This case (and that of the Zimbabwe Election Support Network – ZESN, studied by the same author [xxxiii] are good illustrations of ‘operating in the public arena’. Studies of such things within a wider arena can avoid the common traps of over-praising or of rubbishing NGOs. By placing NGOs into wider terrains in which national and international forces are at work, such studies allow realistic understandings to develop. We hold in any case that staying with limited and often romanticizing narratives of ‘Civil Society’ is not a valid way forward.
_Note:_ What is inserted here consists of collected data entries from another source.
Lemma X10_eval_bool_undefined_is_false_witness :
  fst (eval_bool Sample.orc (evals Sample.orc 3)
         (Sample.binop Ty.parbool
            (Sample.binop Ty.parint (Sample.int 7) BOT_IDIV (Sample.int 0))
            BOT_EQ (Sample.int 1)) Sample.env0)
  = Ok false.
Proof.
  destruct (X10_eval_bool_undefined_is_false Sample.orc (evals Sample.orc 3)
              Ty.parbool []
              (Sample.binop Ty.parint (Sample.int 7) BOT_IDIV (Sample.int 0))
              BOT_EQ (Sample.int 1) None Sample.env0 "division by zero"
              (snd (ev_int (evals Sample.orc 3)
                      (Sample.binop Ty.parint (Sample.int 7) BOT_IDIV (Sample.int 0))
                      (csi_env (Sample.binop Ty.parbool
                                  (Sample.binop Ty.parint (Sample.int 7) BOT_IDIV
                                     (Sample.int 0))
                                  BOT_EQ (Sample.int 1)) Sample.env0)))
              eq_refl eq_refl eq_refl eq_refl) as (H & _).
  unfold Sample.binop at 1. rewrite H. reflexivity.
Defined.

Section ConditionalFurther.
Variable orc : Oracles.
Variable rec : Evals.

Lemma ite_select_false pre env env' :
  conds_false rec pre env env' ->
  forall rest els, ite_select rec (pre ++ rest) els env = ite_select rec rest els env'.
Proof.
  induction 1 as [env | c th r env env1 env' Hc _ IH]; intros rest els.
  - reflexivity.
  - cbn [app ite_select]. unfold mbind. rewrite Hc. apply IH.
Qed.
(** X12.  What the listers add to [results] is sound and, when the promise
    resolves, complete.  Every path appended by [getDirList] is the resolved
    path of a directory reached through visible directories from a child not
    named in [skipDir], and every path appended by [getFileList] is the
    resolved path of a regular file reached that way; what [results] held
    before stays in front.  When the promise resolves, the array holds the
    resolved path of every such directory, respectively regular file. *)
Theorem listers_sound_complete dir S results listing :
  (exists ts,
     array (getDirList path dir S results (Opened listing))
     = results ++ map (fun t => resolve path (trail_path path dir t)) ts /\
     Forall (fun t => dir_trail listing t /\ top_kept S t) ts) /\
  (exists ts,
     array (getFileList path dir S results (Opened listing))
     = results ++ map (fun t => resolve path (trail_path path dir t)) ts /\
     Forall (fun t => file_trail listing t /\ top_kept S t) ts) /\
  (forall filled t,
     settled (getDirList path dir S results (Opened listing)) = Returned filled ->
     dir_trail listing t -> top_kept S t ->
     filled = array (getDirList path dir S results (Opened listing)) /\
     In (resolve path (trail_path path dir t)) filled) /\
  (forall filled t,
     settled (getFileList path dir S results (Opened listing)) = Returned filled ->
     file_trail listing t -> top_kept S t ->
     filled = array (getFileList path dir S results (Opened listing)) /\
     In (resolve path (trail_path path dir t)) filled).
Proof.
  unfold getDirList, getFileList, drain; cbn [array settled].
  rewrite !push_resolved_spec.
  split; [|split; [|split]].
  - destruct (walkDir_trails path dir S (Opened listing)) as (ts & Hy & HF & _).
    exists ts; rewrite Hy, map_map; split; [reflexivity | exact HF].
  - destruct (walkFiles_trails path dir S (Opened listing)) as (ts & Hy & HF).
    exists ts; rewrite Hy, map_map; split; [reflexivity | exact HF].
  - intros filled t Hs [Ht Hv] Hk.
    destruct (completion (walkDir path dir S (Opened listing))) as [|err] eqn:E;
      [|discriminate].
    injection Hs as <-; split; [reflexivity|].
    apply in_or_app; right; apply in_map.
    apply (walkDir_reaches path listing t Ht Hv dir S Hk E).
  - intros filled t Hs [Ht (ds & f & Et & Hv & Hf)] Hk.
    destruct (completion (walkFiles path dir S (Opened listing))) as [|err] eqn:E;
      [|discriminate].
    injection Hs as <-; split; [reflexivity|].
    apply in_or_app; right; apply in_map.
    apply (walkFiles_reaches path listing t Ht ds f Et Hv Hf dir S Hk E).
Qed.
(** C4.  The loop sends every record of the batch to exactly one of the two
    lists: [valid_records] is the sub-list of the accepted records,
    [invalid_records] holds one entry, with its index, for each of the others,
    in order, so the two counts add up to the size of the batch.  A rejected
    record never stops the loop; when the asset raises it is for the empty
    batch or from the sample log line, and otherwise it returns
    [valid_records]. *)
Theorem validation_partitions_batch (raw_data : list RawRecord) :
  let valid_records := fst (validation_loop 0 raw_data [] []) in
  let invalid_records := snd (validation_loop 0 raw_data [] []) in
  valid_records = filter is_valid raw_data
  /\ map (fun e => (record_index e, record_data e)) invalid_records
     = filter (fun p => negb (is_valid (snd p))) (enumerate_from 0 raw_data)
  /\ (List.length valid_records + List.length invalid_records
      = List.length raw_data)%nat
  /\ forall other,
       match validate_crypto_data_asset (Some raw_data) other with
       | Ok returned => returned = valid_records
       | Err e => (raw_data = [] /\ e = ZeroDivisionError)
                  \/ log_sample_valid valid_records = Err e
       end.
Proof.
  cbv zeta. unfold validate_crypto_data_asset. simpl bind.
  rewrite validation_loop_result. simpl fst. simpl snd.
  split; [reflexivity|].
  split; [apply rejections_enumerate|].
  split; [apply rejections_count|].
  intros _. destruct raw_data as [|record rest].
  - simpl. left. now split.
  - set (valid := filter is_valid (record :: rest)).
    unfold py_div. simpl List.length. simpl bind.
    destruct (log_sample_valid valid) as [[]|e]; simpl; [reflexivity|now right].
Qed.

Lemma validation_errors_input (record : RawRecord) :
  Forall (fun d => err_input d = dict_get_default record (err_loc d) (VDict record))
         (validation_errors record).
Proof.
  apply Forall_forall. intros d Hd.
  apply in_flat_map in Hd as (f & Hf & Hd).
  unfold field_errors in Hd.
  destruct (validate_field record f) as [m|e] eqn:E; [destruct Hd|].
  destruct Hd as [<-|[]].
  rewrite (validate_field_loc _ _ _ E). now apply validate_field_input.
Qed.

Lemma rejections_exact (raw_data : list RawRecord) :
  forall i,
    rejections i raw_data
    = map (fun p => mkInvalid (fst p) (snd p)
                      (map rendered (validation_errors (snd p))))
          (filter (fun p => negb (is_valid (snd p))) (enumerate_from i raw_data)).
Proof.
  unfold enumerate_from.
  induction raw_data as [|record rest IH]; intros i; simpl; [reflexivity|].
  unfold is_valid at 1. destruct (model_validate record) as [m|errs] eqn:E; simpl.
  - apply IH.
  - apply model_validate_errors in E as [<- _]. f_equal. apply IH.
Qed.

Lemma errors_of_field (record : RawRecord) (d : ErrorDetails) :
  In d (validation_errors record) ->
  exists f, In f CryptoPrice_fields /\ validate_field record f = Err d.
Proof.
  intros Hd. apply in_flat_map in Hd as (f & Hf & Hd).
  unfold field_errors in Hd.
  destruct (validate_field record f) as [m|e] eqn:E; [destruct Hd|].
  destruct Hd as [<-|[]]. now exists f.
Qed.

(** C6, as the code has it.  [invalid_records] is exactly the list, in batch
    order, of the records that the model rejects, each with its index and
    with one line ["Field '<field>': <value> - <reason>"] per error of the
    model.  The model reports one error for each field whose validation
    fails, in the order of the class body, every field being validated
    whatever the outcome of the others.  Within one field the type check
    comes first: when it fails, its error is the only one for that field and
    the field's validator is not consulted; when it passes and the validator
    raises, the value error is reported. *)
Theorem rejection_entries_per_field (raw_data : list RawRecord) :
  snd (validation_loop 0 raw_data [] [])
  = map (fun p =>
           mkInvalid (fst p) (snd p)
             (map (fun d => ("Field '" ++ err_loc d ++ "': " ++ py_str (err_input d)
                             ++ " - " ++ error_msg (err_type d))%string)
                  (validation_errors (snd p))))
        (filter (fun p => negb (is_valid (snd p))) (enumerate_from 0 raw_data))
  /\ forall record,
       cited_fields record
       = map field_name (filter (field_fails record) CryptoPrice_fields)
       /\ List.length (validation_errors record)
          = List.length (filter (field_fails record) CryptoPrice_fields)
       /\ Forall (fun d => err_input d
                           = dict_get_default record (err_loc d) (VDict record))
                 (validation_errors record)
       /\ (forall f v t,
             In f CryptoPrice_fields ->
             dict_get record (field_name f) = Some v ->
             core_validate (annotation f) v = Err t ->
             forall d, In d (validation_errors record) ->
                       err_loc d = field_name f ->
                       d = mkError t (field_name f) v)
       /\ (forall f v m check msg,
             In f CryptoPrice_fields ->
             dict_get record (field_name f) = Some v ->
             core_validate (annotation f) v = Ok m ->
             field_validator (field_name f) = Some check ->
             check m = Err msg ->
             In (mkError (value_error msg) (field_name f) v)
                (validation_errors record)).
Proof.
  split.
  - rewrite validation_loop_result. simpl snd. apply rejections_exact.
  - intros record.
    split; [apply cited_fields_failing|].
    split.
    { rewrite <- (length_map err_loc), <- (length_map field_name).
      f_equal. apply cited_fields_failing. }
    split; [apply validation_errors_input|].
    split.
    + intros f v t Hf Hget Hcore d Hd Hloc.
      destruct (errors_of_field record d Hd) as (g & Hg & Hv).
      assert (g = f) as ->.
      { apply field_by_name; try assumption.
        now rewrite <- (validate_field_loc _ _ _ Hv). }
      unfold validate_field in Hv. rewrite Hget, Hcore in Hv. congruence.
    + intros f v m check msg Hf Hget Hcore Hcheck Hmsg.
      apply validate_field_in_errors with f; [assumption|].
      unfold validate_field. now rewrite Hget, Hcore, Hcheck, Hmsg.
Qed.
Zimbabwean resistance to settler takeovers in the 1890s was arguably the country’s first national socio-political movement in the modern era. Sixty years later, African nationalism crystallized in two rival political movements, pursuing much the same goal: an end to white minority domination. Led by intellectuals and a few trade unionists, those movements drew on and mobilized discontent in the countryside, including that expressed through vernacular religious groupings. Trade unions emerged in the 1920s under both local and foreign inspiration, but never posed serious threats to the colonial order, which had systematically repressed them and especially their attempts to associate with movements of political nationalism. As a result, Zimbabwe’s traditions of social movements as conventionally defined have been weaker than in neighbouring Zambia or South Africa.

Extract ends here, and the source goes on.